◆ Exercise description ◆
Output only an exact transcription of the line containing "s_ws_run <| config" and all lines that follow it in the data below.

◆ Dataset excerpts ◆
Lemma ws_bulk_trylock_leaks_witness :
  exists t, world_switch_bulk_goto_state_manual 0 3 AMDGV_SAVE_GPU_STATE s_ws_busy
              = Ret (AMDGV_LOG_IOV_WS_REENTRANT_ERROR, t) /\ locked 0 true t.
Proof.
  assert (locked 0 false s_ws_busy) as Hf by (by eexists; split).
  assert (locked 1 true s_ws_busy) as Hb by (by eexists; split).
  destruct (ws_bulk_trylock_leaks 0 AMDGV_SAVE_GPU_STATE 3 0 1 [] s_ws_busy eq_refl
    ltac:(lia) ltac:(lia) ltac:(lia) Hf Hb) as (t & E & Hl & _).
  exists t. split; [exact E|exact Hl].
Defined.

Lemma ws_init_consistent_witness :
  exists t, amdgv_hw_sched_init s_zero = Ret (0, t) /\ sched_inv 0 t.
Proof.
  assert (ws_shape s_zero) as Hs.
  { split; [split|..]; [reflexivity| |reflexivity..]. by repeat constructor. }
  destruct (ws_init_consistent s_zero Hs eq_refl ltac:(vm_compute; intuition congruence))
    as (t & E & H).
  exists t. split; [exact E|]. eapply (H 0 (mk_wss 0 0 1 false None)); [lia|reflexivity|].
  left. cbn. lia.
Defined.

(** The first adapter has VF 0 running; the second was just initialised. *)
Lemma ws_live_update_roundtrip_witness :
  exists tab t, amdgv_ws_state_export_live_data (replicate 32 (mk_live 0 0 0)) s_ws_run
                  = Ret ((AMDGV_LIVE_INFO_STATUS_SUCCESS, tab), s_ws_run) /\
    amdgv_ws_state_import_live_data tab s_ws = Ret (AMDGV_LIVE_INFO_STATUS_SUCCESS, t).
Proof.
  destruct (ws_live_update_roundtrip s_ws_run s_ws (replicate 32 (mk_live 0 0 0)) eq_refl eq_refl
    eq_refl eq_refl ltac:(vm_compute; intuition congruence)) as (tab & t & E1 & E2 & _).
  exists tab, t. split; [exact E1|exact E2].
Defined.

Lemma for_each_id_visits_bits_witness : NoDup (for_each_id 0x80000005) /\ amdgv_ffs 0x80000005 = 1.
Proof.
  destruct (for_each_id_visits_bits 0x80000005 ltac:(split; [lia|reflexivity])) as (Hnd & _ & Hf).
  split; [exact Hnd|]. apply (Hf 0); [lia|reflexivity|lia].
Defined.

(** VF 0 running, with the legacy reset sequence. *)
Definition s_legacy : adapter Z := Eval vm_compute in
  s_ws_run <| config := {|
    flags := AMDGV_FLAG_USE_LEGACY_FLR_SEQUENCE; max_num_vf := 2; num_ctrl_blocks := 2;
    ctrl_blocks := replicate 32 (mk_ctrl_block AMDGV_HW_SCHED_TYPE_GFX 3);
    num_vf_per_gfx_sched := 2; support_shutdown_cmd := false; has_busy_status := false;
    allow_time_cmd_complete := 500000 |} |> <| cmds := [] |>.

◆ Task result ◆
  s_ws_run <| config := {|
    flags := AMDGV_FLAG_USE_LEGACY_FLR_SEQUENCE; max_num_vf := 2; num_ctrl_blocks := 2;
    ctrl_blocks := replicate 32 (mk_ctrl_block AMDGV_HW_SCHED_TYPE_GFX 3);
    num_vf_per_gfx_sched := 2; support_shutdown_cmd := false; has_busy_status := false;
    allow_time_cmd_complete := 500000 |} |> <| cmds := [] |>.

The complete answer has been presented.